(** * Mern-Movie: recommendation engine, feed composer, batch insert queue
      and the interaction-tracking endpoint, embedded in Rocq.

    The development follows the JavaScript sources:
    - [utils/recommendationEngine.js]  -> modules [JS], [Engine], [Feed]
    - [utils/queue.js]                 -> module [Queue]
    - [controller/movieController.js]  -> module [Controller]
    - [model/UserInteraction.js]       -> [Controller.schemaInteractionTypes]
    - [controller/movieController.js]  -> also [Batch] (createMoviesBatch),
                                          [Preferences] (getMovieById and the
                                          updates of the user document),
                                          [FeedHandlers] (getMovieFeed,
                                          getTrending)
    - [route/movieRoutes.js]           -> module [Routes]
    - [middleware/auth.js]             -> module [Auth]
    - [middleware/cors.js]             -> module [Cors]

    Numbers.  The scoring code is written once, over the arithmetic it uses
    ([JS.Arith]), and read twice: over exact numbers ([JS.number]: a rational,
    or one of the IEEE special values [NaN], [+Infinity], [-Infinity]; no
    rounding, no signed zero), where the general theorems are proved, and
    over binary64 ([spec_float] with precision 53, round to nearest even),
    where the code is evaluated on the examples and on the failing inputs.
    A theorem stated for any [JS.Arith] holds of both readings.

    What is not the program's is a parameter.  The clock ([new Date()],
    [Date.now()]) is an explicit argument [now], in milliseconds since the
    epoch.  The calendar of the host, which [setDate(getDate() - 7)] goes
    by, is [Engine.Calendar]; the theorems hold for every calendar.  The
    store, that is how each call of Mongoose settles, is [Controller.Store];
    the theorems about the handlers hold for every store. *)

From Stdlib Require Import List Bool Arith ZArith QArith Qminmax Lia Lqa.
From Stdlib Require Import Floats.SpecFloat.
From Stdlib Require Import String Ascii DecimalString Permutation Sorted Morphisms.
From AAC_tactics Require Import AAC.
Import ListNotations.

Open Scope Q_scope.

(* ===================================================================== *)
(** ** JavaScript numbers *)
(* ===================================================================== *)

Module JS.

(** What the code does with numbers: [lit] is a numeric literal of the
    source or a number read from a document, [ofNat] the length of an array,
    [ofZ] the time value of a date, the rest are [+], [-], [*], [/],
    [Math.min], [<=] and [<]. *)
Class Arith (num : Type) : Type := {
  lit : Q -> num;
  ofNat : nat -> num;
  ofZ : Z -> num;
  add : num -> num -> num;
  sub : num -> num -> num;
  mul : num -> num -> num;
  div : num -> num -> num;
  min : num -> num -> num;
  leb : num -> num -> bool;
  ltb : num -> num -> bool
}.

(** *** Exact numbers: rationals with the special values *)

Inductive number : Type :=
| Fin (q : Q)
| PosInf
| NegInf
| NaN.

Module Exact.

(** Sign of a finite value: [Lt] negative, [Eq] zero, [Gt] positive. *)
Definition sgn (q : Q) : comparison := q ?= 0.

Definition inf_of (c : comparison) : number :=
  match c with
  | Gt => PosInf
  | Lt => NegInf
  | Eq => NaN
  end.

(** [a + b] *)
Definition add (a b : number) : number :=
  match a, b with
  | NaN, _ | _, NaN => NaN
  | PosInf, NegInf | NegInf, PosInf => NaN
  | PosInf, _ | _, PosInf => PosInf
  | NegInf, _ | _, NegInf => NegInf
  | Fin p, Fin q => Fin (p + q)
  end.

Definition neg (a : number) : number :=
  match a with
  | Fin p => Fin (- p)
  | PosInf => NegInf
  | NegInf => PosInf
  | NaN => NaN
  end.

(** [a - b] *)
Definition sub (a b : number) : number := add a (neg b).

(** [a * b]; zero times an infinity is [NaN]. *)
Definition mul (a b : number) : number :=
  match a, b with
  | NaN, _ | _, NaN => NaN
  | Fin p, Fin q => Fin (p * q)
  | Fin p, PosInf | PosInf, Fin p => inf_of (sgn p)
  | Fin p, NegInf | NegInf, Fin p => inf_of (CompOpp (sgn p))
  | PosInf, PosInf | NegInf, NegInf => PosInf
  | PosInf, NegInf | NegInf, PosInf => NegInf
  end.

(** [a / b]; [0 / 0] is [NaN], [x / 0] is an infinity with the sign of [x]. *)
Definition div (a b : number) : number :=
  match a, b with
  | NaN, _ | _, NaN => NaN
  | Fin p, Fin q =>
      match sgn q with
      | Eq => inf_of (sgn p)
      | _ => Fin (p / q)
      end
  | Fin _, PosInf | Fin _, NegInf => Fin 0
  | PosInf, Fin q => match sgn q with Lt => NegInf | _ => PosInf end
  | NegInf, Fin q => match sgn q with Lt => PosInf | _ => NegInf end
  | _, _ => NaN
  end.

(** [Math.min(a, b)]: [NaN] as soon as one argument is [NaN]. *)
Definition min (a b : number) : number :=
  match a, b with
  | NaN, _ | _, NaN => NaN
  | NegInf, _ | _, NegInf => NegInf
  | PosInf, x | x, PosInf => x
  | Fin p, Fin q => if Qle_bool p q then Fin p else Fin q
  end.

(** [a <= b]; every comparison with [NaN] is false. *)
Definition leb (a b : number) : bool :=
  match a, b with
  | NaN, _ | _, NaN => false
  | NegInf, _ | _, PosInf => true
  | PosInf, _ | _, NegInf => false
  | Fin p, Fin q => Qle_bool p q
  end.

(** [a < b] *)
Definition ltb (a b : number) : bool :=
  match a, b with
  | NaN, _ | _, NaN => false
  | PosInf, _ | _, NegInf => false
  | NegInf, _ | _, PosInf => true
  | Fin p, Fin q => match p ?= q with Lt => true | _ => false end
  end.

End Exact.

#[export] Instance exact : Arith number := {|
  lit := Fin;
  ofNat := fun n => Fin (inject_Z (Z.of_nat n));
  ofZ := fun z => Fin (inject_Z z);
  add := Exact.add;
  sub := Exact.sub;
  mul := Exact.mul;
  div := Exact.div;
  min := Exact.min;
  leb := Exact.leb;
  ltb := Exact.ltb
|}.

(** *** binary64: the numbers of the language, bit for bit *)

Module Binary64.

Definition prec : Z := 53.
Definition emax : Z := 1024.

• **Exercise objective**: Nothing may be left out. Copy each line of the listing exactly.

• **Written answer**:
(** * Mern-Movie: recommendation engine, feed composer, batch insert queue
      and the interaction-tracking endpoint, embedded in Rocq.

    The development follows the JavaScript sources:
    - [utils/recommendationEngine.js]  -> modules [JS], [Engine], [Feed]
    - [utils/queue.js]                 -> module [Queue]
    - [controller/movieController.js]  -> module [Controller]
    - [model/UserInteraction.js]       -> [Controller.schemaInteractionTypes]
    - [controller/movieController.js]  -> also [Batch] (createMoviesBatch),
                                          [Preferences] (getMovieById and the
                                          updates of the user document),
                                          [FeedHandlers] (getMovieFeed,
                                          getTrending)
    - [route/movieRoutes.js]           -> module [Routes]
    - [middleware/auth.js]             -> module [Auth]
    - [middleware/cors.js]             -> module [Cors]

    Numbers.  The scoring code is written once, over the arithmetic it uses
    ([JS.Arith]), and read twice: over exact numbers ([JS.number]: a rational,
    or one of the IEEE special values [NaN], [+Infinity], [-Infinity]; no
    rounding, no signed zero), where the general theorems are proved, and
    over binary64 ([spec_float] with precision 53, round to nearest even),
    where the code is evaluated on the examples and on the failing inputs.
    A theorem stated for any [JS.Arith] holds of both readings.

    What is not the program's is a parameter.  The clock ([new Date()],
    [Date.now()]) is an explicit argument [now], in milliseconds since the
    epoch.  The calendar of the host, which [setDate(getDate() - 7)] goes
    by, is [Engine.Calendar]; the theorems hold for every calendar.  The
    store, that is how each call of Mongoose settles, is [Controller.Store];
    the theorems about the handlers hold for every store. *)

From Stdlib Require Import List Bool Arith ZArith QArith Qminmax Lia Lqa.
From Stdlib Require Import Floats.SpecFloat.
From Stdlib Require Import String Ascii DecimalString Permutation Sorted Morphisms.
From AAC_tactics Require Import AAC.
Import ListNotations.

Open Scope Q_scope.

(* ===================================================================== *)
(** ** JavaScript numbers *)
(* ===================================================================== *)

Module JS.

(** What the code does with numbers: [lit] is a numeric literal of the
    source or a number read from a document, [ofNat] the length of an array,
    [ofZ] the time value of a date, the rest are [+], [-], [*], [/],
    [Math.min], [<=] and [<]. *)
Class Arith (num : Type) : Type := {
  lit : Q -> num;
  ofNat : nat -> num;
  ofZ : Z -> num;
  add : num -> num -> num;
  sub : num -> num -> num;
  mul : num -> num -> num;
  div : num -> num -> num;
  min : num -> num -> num;
  leb : num -> num -> bool;
  ltb : num -> num -> bool
}.

(** *** Exact numbers: rationals with the special values *)

Inductive number : Type :=
| Fin (q : Q)
| PosInf
| NegInf
| NaN.

Module Exact.

(** Sign of a finite value: [Lt] negative, [Eq] zero, [Gt] positive. *)
Definition sgn (q : Q) : comparison := q ?= 0.

Definition inf_of (c : comparison) : number :=
  match c with
  | Gt => PosInf
  | Lt => NegInf
  | Eq => NaN
  end.

(** [a + b] *)
Definition add (a b : number) : number :=
  match a, b with
  | NaN, _ | _, NaN => NaN
  | PosInf, NegInf | NegInf, PosInf => NaN
  | PosInf, _ | _, PosInf => PosInf
  | NegInf, _ | _, NegInf => NegInf
  | Fin p, Fin q => Fin (p + q)
  end.

Definition neg (a : number) : number :=
  match a with
  | Fin p => Fin (- p)
  | PosInf => NegInf
  | NegInf => PosInf
  | NaN => NaN
  end.

(** [a - b] *)
Definition sub (a b : number) : number := add a (neg b).

(** [a * b]; zero times an infinity is [NaN]. *)
Definition mul (a b : number) : number :=
  match a, b with
  | NaN, _ | _, NaN => NaN
  | Fin p, Fin q => Fin (p * q)
  | Fin p, PosInf | PosInf, Fin p => inf_of (sgn p)
  | Fin p, NegInf | NegInf, Fin p => inf_of (CompOpp (sgn p))
  | PosInf, PosInf | NegInf, NegInf => PosInf
  | PosInf, NegInf | NegInf, PosInf => NegInf
  end.

(** [a / b]; [0 / 0] is [NaN], [x / 0] is an infinity with the sign of [x]. *)
Definition div (a b : number) : number :=
  match a, b with
  | NaN, _ | _, NaN => NaN
  | Fin p, Fin q =>
      match sgn q with
      | Eq => inf_of (sgn p)
      | _ => Fin (p / q)
      end
  | Fin _, PosInf | Fin _, NegInf => Fin 0
  | PosInf, Fin q => match sgn q with Lt => NegInf | _ => PosInf end
  | NegInf, Fin q => match sgn q with Lt => PosInf | _ => NegInf end
  | _, _ => NaN
  end.

(** [Math.min(a, b)]: [NaN] as soon as one argument is [NaN]. *)
Definition min (a b : number) : number :=
  match a, b with
  | NaN, _ | _, NaN => NaN
  | NegInf, _ | _, NegInf => NegInf
  | PosInf, x | x, PosInf => x
  | Fin p, Fin q => if Qle_bool p q then Fin p else Fin q
  end.

(** [a <= b]; every comparison with [NaN] is false. *)
Definition leb (a b : number) : bool :=
  match a, b with
  | NaN, _ | _, NaN => false
  | NegInf, _ | _, PosInf => true
  | PosInf, _ | _, NegInf => false
  | Fin p, Fin q => Qle_bool p q
  end.

(** [a < b] *)
Definition ltb (a b : number) : bool :=
  match a, b with
  | NaN, _ | _, NaN => false
  | PosInf, _ | _, NegInf => false
  | NegInf, _ | _, PosInf => true
  | Fin p, Fin q => match p ?= q with Lt => true | _ => false end
  end.

End Exact.

#[export] Instance exact : Arith number := {|
  lit := Fin;
  ofNat := fun n => Fin (inject_Z (Z.of_nat n));
  ofZ := fun z => Fin (inject_Z z);
  add := Exact.add;
  sub := Exact.sub;
  mul := Exact.mul;
  div := Exact.div;
  min := Exact.min;
  leb := Exact.leb;
  ltb := Exact.ltb
|}.

(** *** binary64: the numbers of the language, bit for bit *)

Module Binary64.

Definition prec : Z := 53.
Definition emax : Z := 1024.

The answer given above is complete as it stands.